Task item: When you reach the line containing "Definition Math_round_div (n" in the data below, begin returning lines exactly as written, and stop once the line containing "(** A string" has been returned.

Data items
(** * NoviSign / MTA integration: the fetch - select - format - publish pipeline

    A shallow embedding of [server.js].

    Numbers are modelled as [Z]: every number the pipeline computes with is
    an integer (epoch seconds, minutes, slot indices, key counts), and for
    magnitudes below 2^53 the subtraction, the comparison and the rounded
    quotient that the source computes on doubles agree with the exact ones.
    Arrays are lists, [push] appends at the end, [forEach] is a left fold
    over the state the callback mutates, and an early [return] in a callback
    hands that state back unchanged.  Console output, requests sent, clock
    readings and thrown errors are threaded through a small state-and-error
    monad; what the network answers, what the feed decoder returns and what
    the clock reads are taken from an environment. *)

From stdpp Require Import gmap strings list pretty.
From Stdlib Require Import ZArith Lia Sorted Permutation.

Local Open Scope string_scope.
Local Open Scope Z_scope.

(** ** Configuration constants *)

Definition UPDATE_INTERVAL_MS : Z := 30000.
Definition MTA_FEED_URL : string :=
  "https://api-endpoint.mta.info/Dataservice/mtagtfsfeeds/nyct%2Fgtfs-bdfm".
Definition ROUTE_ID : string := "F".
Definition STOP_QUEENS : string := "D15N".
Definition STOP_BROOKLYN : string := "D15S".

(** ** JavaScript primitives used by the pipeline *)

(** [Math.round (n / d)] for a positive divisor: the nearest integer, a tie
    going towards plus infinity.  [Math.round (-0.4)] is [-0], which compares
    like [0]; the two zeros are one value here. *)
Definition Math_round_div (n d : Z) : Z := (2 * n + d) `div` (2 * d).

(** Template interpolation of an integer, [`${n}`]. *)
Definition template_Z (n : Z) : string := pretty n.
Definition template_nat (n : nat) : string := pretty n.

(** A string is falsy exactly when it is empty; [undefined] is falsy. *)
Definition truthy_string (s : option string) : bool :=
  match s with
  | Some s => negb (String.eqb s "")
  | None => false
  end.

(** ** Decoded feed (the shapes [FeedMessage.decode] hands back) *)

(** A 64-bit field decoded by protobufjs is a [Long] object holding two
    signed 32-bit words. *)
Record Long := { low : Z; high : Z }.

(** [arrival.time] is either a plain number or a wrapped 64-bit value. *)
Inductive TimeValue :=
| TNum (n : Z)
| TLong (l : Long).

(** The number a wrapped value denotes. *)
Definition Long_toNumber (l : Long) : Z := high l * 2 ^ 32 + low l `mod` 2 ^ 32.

---

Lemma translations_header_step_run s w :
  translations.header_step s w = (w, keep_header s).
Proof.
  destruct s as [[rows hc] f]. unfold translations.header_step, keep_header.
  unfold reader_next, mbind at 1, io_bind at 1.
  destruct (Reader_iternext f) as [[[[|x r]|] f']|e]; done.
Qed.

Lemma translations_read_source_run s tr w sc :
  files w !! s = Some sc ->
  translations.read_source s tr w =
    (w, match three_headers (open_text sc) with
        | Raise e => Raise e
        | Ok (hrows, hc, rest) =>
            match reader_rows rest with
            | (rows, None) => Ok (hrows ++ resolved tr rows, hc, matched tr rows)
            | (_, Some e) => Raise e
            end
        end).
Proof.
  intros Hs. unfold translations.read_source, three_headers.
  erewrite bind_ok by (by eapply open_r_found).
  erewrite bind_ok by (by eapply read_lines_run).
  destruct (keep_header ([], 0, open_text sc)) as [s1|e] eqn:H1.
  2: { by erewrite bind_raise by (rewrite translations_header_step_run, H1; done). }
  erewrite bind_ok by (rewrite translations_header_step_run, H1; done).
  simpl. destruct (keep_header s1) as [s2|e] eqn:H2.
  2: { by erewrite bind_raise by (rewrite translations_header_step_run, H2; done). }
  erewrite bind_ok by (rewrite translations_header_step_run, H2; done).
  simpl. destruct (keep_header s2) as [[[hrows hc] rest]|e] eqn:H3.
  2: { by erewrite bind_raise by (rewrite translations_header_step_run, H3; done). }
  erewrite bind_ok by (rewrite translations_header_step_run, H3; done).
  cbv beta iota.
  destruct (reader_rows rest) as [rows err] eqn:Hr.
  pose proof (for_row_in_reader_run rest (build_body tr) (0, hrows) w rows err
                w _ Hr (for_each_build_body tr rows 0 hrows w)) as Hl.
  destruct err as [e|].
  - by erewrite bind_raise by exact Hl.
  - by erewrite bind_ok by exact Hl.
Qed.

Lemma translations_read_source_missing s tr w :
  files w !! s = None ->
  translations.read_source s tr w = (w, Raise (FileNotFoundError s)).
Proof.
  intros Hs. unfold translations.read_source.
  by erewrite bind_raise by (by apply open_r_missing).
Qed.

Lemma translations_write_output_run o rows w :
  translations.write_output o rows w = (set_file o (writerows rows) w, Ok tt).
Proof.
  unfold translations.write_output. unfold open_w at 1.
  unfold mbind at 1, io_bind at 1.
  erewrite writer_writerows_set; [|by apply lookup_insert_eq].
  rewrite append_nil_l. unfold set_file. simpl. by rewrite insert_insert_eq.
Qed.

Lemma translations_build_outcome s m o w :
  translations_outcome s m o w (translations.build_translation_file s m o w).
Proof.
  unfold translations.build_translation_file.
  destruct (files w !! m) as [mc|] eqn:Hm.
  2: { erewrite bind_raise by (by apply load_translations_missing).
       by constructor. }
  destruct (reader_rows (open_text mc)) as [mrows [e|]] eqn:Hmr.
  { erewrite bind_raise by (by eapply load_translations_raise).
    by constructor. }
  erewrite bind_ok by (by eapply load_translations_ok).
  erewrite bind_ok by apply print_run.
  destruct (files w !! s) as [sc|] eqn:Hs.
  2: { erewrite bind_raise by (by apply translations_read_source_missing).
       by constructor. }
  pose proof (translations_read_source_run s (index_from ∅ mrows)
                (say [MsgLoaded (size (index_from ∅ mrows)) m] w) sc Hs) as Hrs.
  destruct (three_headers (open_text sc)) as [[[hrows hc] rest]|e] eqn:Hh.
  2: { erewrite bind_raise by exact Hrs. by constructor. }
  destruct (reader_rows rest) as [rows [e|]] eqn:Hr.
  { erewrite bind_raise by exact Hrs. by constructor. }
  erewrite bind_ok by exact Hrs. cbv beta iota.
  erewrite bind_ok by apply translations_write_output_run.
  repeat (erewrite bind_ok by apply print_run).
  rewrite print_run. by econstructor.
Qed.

---

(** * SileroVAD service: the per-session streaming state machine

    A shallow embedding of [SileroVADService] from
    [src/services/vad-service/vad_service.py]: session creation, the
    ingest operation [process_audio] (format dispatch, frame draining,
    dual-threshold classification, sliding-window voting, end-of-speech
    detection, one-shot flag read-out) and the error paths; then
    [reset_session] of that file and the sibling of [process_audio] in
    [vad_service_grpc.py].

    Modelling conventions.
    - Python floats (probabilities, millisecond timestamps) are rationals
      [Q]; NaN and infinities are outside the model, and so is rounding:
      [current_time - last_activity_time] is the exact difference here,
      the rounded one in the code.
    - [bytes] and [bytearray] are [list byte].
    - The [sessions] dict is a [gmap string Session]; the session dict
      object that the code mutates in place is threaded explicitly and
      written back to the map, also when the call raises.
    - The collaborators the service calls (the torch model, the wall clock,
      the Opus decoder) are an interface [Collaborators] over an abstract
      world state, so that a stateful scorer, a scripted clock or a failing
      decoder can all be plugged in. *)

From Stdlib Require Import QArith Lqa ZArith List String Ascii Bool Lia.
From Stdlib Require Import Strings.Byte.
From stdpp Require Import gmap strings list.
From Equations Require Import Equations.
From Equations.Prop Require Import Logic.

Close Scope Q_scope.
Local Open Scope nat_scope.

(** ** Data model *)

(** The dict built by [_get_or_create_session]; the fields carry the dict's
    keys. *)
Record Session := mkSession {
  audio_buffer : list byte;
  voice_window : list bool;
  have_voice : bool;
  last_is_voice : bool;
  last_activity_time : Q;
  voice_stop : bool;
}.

Result:
Definition Math_round_div (n d : Z) : Z := (2 * n + d) `div` (2 * d).

(** Template interpolation of an integer, [`${n}`]. *)
Definition template_Z (n : Z) : string := pretty n.
Definition template_nat (n : nat) : string := pretty n.

(** A string is falsy exactly when it is empty; [undefined] is falsy. *)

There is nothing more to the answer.